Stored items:
>>>
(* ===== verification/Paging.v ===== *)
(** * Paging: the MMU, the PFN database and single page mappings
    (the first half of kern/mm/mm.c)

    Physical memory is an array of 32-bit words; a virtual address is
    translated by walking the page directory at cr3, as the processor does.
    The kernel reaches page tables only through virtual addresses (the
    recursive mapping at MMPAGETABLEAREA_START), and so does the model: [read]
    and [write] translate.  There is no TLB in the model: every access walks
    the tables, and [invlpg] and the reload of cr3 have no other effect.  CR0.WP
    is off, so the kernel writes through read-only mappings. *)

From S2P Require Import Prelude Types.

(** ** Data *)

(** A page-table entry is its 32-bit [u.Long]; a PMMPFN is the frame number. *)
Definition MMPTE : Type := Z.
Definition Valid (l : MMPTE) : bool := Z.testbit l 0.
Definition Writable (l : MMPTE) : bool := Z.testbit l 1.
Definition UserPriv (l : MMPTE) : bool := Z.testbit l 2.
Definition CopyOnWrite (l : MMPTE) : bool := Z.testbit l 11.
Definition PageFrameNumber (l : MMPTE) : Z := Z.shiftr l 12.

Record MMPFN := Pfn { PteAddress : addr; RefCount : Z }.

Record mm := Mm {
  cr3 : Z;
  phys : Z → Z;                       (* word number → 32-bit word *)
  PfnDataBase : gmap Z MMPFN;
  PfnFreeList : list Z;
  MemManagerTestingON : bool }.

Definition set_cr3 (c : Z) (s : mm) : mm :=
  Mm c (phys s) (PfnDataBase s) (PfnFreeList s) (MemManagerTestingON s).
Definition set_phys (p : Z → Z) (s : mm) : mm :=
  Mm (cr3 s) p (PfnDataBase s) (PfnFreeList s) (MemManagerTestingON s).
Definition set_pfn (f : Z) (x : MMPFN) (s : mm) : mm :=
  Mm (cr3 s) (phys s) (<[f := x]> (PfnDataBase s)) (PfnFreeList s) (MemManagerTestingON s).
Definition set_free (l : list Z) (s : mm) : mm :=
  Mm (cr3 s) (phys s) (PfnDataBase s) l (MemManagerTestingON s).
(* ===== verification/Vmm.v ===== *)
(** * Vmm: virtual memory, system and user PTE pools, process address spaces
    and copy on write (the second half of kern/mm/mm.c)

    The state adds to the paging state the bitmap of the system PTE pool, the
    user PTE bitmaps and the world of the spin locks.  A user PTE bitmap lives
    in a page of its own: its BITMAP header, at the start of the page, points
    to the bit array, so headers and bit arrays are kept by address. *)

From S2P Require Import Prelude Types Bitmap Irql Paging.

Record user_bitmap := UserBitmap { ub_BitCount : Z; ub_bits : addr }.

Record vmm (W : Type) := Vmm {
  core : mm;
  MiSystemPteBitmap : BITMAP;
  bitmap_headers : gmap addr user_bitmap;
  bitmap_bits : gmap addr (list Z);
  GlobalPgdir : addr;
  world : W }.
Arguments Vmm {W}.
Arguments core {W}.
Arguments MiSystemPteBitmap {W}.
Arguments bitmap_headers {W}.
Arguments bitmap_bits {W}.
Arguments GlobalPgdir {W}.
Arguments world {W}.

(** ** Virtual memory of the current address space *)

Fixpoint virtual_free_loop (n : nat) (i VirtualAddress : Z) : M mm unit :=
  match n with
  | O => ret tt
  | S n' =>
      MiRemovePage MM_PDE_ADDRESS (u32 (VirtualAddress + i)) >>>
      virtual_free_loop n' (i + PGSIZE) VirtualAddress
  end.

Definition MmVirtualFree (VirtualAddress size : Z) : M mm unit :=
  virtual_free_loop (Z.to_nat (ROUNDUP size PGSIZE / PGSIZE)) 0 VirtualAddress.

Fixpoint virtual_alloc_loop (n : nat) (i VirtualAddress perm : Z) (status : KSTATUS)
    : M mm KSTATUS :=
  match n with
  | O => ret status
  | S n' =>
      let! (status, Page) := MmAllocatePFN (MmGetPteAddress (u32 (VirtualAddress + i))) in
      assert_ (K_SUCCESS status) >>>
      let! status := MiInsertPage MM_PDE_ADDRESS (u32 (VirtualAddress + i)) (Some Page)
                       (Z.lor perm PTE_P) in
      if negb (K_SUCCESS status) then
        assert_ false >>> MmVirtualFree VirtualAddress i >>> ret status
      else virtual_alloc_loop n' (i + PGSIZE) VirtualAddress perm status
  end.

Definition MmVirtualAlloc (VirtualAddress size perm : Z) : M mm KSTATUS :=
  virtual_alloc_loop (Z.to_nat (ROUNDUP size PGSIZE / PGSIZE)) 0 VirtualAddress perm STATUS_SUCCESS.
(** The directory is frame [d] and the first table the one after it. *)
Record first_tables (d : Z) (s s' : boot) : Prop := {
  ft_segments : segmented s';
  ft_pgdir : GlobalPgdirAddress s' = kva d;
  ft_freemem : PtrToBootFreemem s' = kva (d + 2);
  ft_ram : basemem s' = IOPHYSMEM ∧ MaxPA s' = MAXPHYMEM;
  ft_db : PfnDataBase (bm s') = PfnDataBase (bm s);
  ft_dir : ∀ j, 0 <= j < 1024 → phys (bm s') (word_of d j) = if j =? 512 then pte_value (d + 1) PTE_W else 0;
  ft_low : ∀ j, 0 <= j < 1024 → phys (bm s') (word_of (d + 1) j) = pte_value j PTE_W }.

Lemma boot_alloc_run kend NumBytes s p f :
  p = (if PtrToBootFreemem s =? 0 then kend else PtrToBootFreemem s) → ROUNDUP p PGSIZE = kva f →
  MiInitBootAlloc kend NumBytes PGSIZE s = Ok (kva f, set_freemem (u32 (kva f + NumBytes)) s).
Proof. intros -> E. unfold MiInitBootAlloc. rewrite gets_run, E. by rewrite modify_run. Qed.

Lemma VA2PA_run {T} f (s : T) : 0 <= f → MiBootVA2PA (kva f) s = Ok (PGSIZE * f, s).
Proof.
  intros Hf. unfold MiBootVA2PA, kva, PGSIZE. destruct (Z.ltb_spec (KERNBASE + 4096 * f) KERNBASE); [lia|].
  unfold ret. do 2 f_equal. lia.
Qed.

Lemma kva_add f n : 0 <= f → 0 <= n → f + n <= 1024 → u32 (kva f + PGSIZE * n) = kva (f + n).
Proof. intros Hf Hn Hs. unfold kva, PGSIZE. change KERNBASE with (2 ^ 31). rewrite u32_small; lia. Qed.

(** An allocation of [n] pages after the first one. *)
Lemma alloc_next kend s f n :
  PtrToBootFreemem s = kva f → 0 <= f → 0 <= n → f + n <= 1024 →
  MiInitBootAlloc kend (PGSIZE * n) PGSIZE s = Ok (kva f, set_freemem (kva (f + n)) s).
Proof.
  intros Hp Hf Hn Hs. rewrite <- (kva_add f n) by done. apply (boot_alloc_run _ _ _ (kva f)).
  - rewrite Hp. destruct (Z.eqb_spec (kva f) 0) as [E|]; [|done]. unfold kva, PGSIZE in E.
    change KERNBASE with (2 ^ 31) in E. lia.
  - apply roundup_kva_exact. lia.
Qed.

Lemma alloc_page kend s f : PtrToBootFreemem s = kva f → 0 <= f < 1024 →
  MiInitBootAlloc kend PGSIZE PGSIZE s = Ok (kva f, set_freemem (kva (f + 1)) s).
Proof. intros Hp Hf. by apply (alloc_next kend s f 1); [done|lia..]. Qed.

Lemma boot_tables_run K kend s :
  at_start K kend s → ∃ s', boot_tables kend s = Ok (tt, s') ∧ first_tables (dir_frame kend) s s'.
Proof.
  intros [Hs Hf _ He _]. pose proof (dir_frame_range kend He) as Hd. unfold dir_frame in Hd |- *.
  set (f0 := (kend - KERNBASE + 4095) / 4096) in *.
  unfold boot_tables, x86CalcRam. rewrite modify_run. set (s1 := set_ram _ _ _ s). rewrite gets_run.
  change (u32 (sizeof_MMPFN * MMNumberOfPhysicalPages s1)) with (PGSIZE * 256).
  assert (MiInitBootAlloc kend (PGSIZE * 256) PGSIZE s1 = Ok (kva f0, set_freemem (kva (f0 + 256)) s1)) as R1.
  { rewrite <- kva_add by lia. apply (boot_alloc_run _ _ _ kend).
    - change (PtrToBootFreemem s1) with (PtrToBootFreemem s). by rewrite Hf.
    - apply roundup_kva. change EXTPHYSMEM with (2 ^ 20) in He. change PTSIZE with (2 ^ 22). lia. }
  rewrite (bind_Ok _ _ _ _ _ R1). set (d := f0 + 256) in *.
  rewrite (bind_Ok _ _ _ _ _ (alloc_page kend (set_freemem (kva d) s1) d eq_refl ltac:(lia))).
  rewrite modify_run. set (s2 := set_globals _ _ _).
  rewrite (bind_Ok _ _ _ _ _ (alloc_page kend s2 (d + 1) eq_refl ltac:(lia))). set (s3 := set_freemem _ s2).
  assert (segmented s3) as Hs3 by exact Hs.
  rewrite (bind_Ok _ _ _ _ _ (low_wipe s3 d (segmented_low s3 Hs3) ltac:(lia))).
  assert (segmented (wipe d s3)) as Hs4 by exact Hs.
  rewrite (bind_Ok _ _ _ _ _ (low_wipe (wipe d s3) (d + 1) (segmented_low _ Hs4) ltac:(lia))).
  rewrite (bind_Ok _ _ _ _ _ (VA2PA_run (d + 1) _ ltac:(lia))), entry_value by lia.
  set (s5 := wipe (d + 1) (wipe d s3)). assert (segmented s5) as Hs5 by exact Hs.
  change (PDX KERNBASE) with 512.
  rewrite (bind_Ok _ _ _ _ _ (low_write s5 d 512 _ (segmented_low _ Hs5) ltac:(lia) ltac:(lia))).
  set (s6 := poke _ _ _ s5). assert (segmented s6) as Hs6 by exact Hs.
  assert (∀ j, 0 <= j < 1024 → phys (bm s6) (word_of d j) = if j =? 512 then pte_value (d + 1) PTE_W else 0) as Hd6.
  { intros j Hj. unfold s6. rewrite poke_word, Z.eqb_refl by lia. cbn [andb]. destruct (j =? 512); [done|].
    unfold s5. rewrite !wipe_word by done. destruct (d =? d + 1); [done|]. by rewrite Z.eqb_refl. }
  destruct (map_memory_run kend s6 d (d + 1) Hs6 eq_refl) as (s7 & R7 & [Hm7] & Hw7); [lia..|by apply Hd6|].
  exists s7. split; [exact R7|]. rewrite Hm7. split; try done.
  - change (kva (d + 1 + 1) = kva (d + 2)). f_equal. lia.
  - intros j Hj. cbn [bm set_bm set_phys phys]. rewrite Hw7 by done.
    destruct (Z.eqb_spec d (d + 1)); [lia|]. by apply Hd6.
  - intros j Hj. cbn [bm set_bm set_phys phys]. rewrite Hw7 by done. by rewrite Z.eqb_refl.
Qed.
<<<
Goal of the exercise>
The word to look for is "Record"; copy out every line of the entries that holds it.

Written response>
Record MMPFN := Pfn { PteAddress : addr; RefCount : Z }.
Record mm := Mm {
Record user_bitmap := UserBitmap { ub_BitCount : Z; ub_bits : addr }.
Record vmm (W : Type) := Vmm {
Record first_tables (d : Z) (s s' : boot) : Prop := {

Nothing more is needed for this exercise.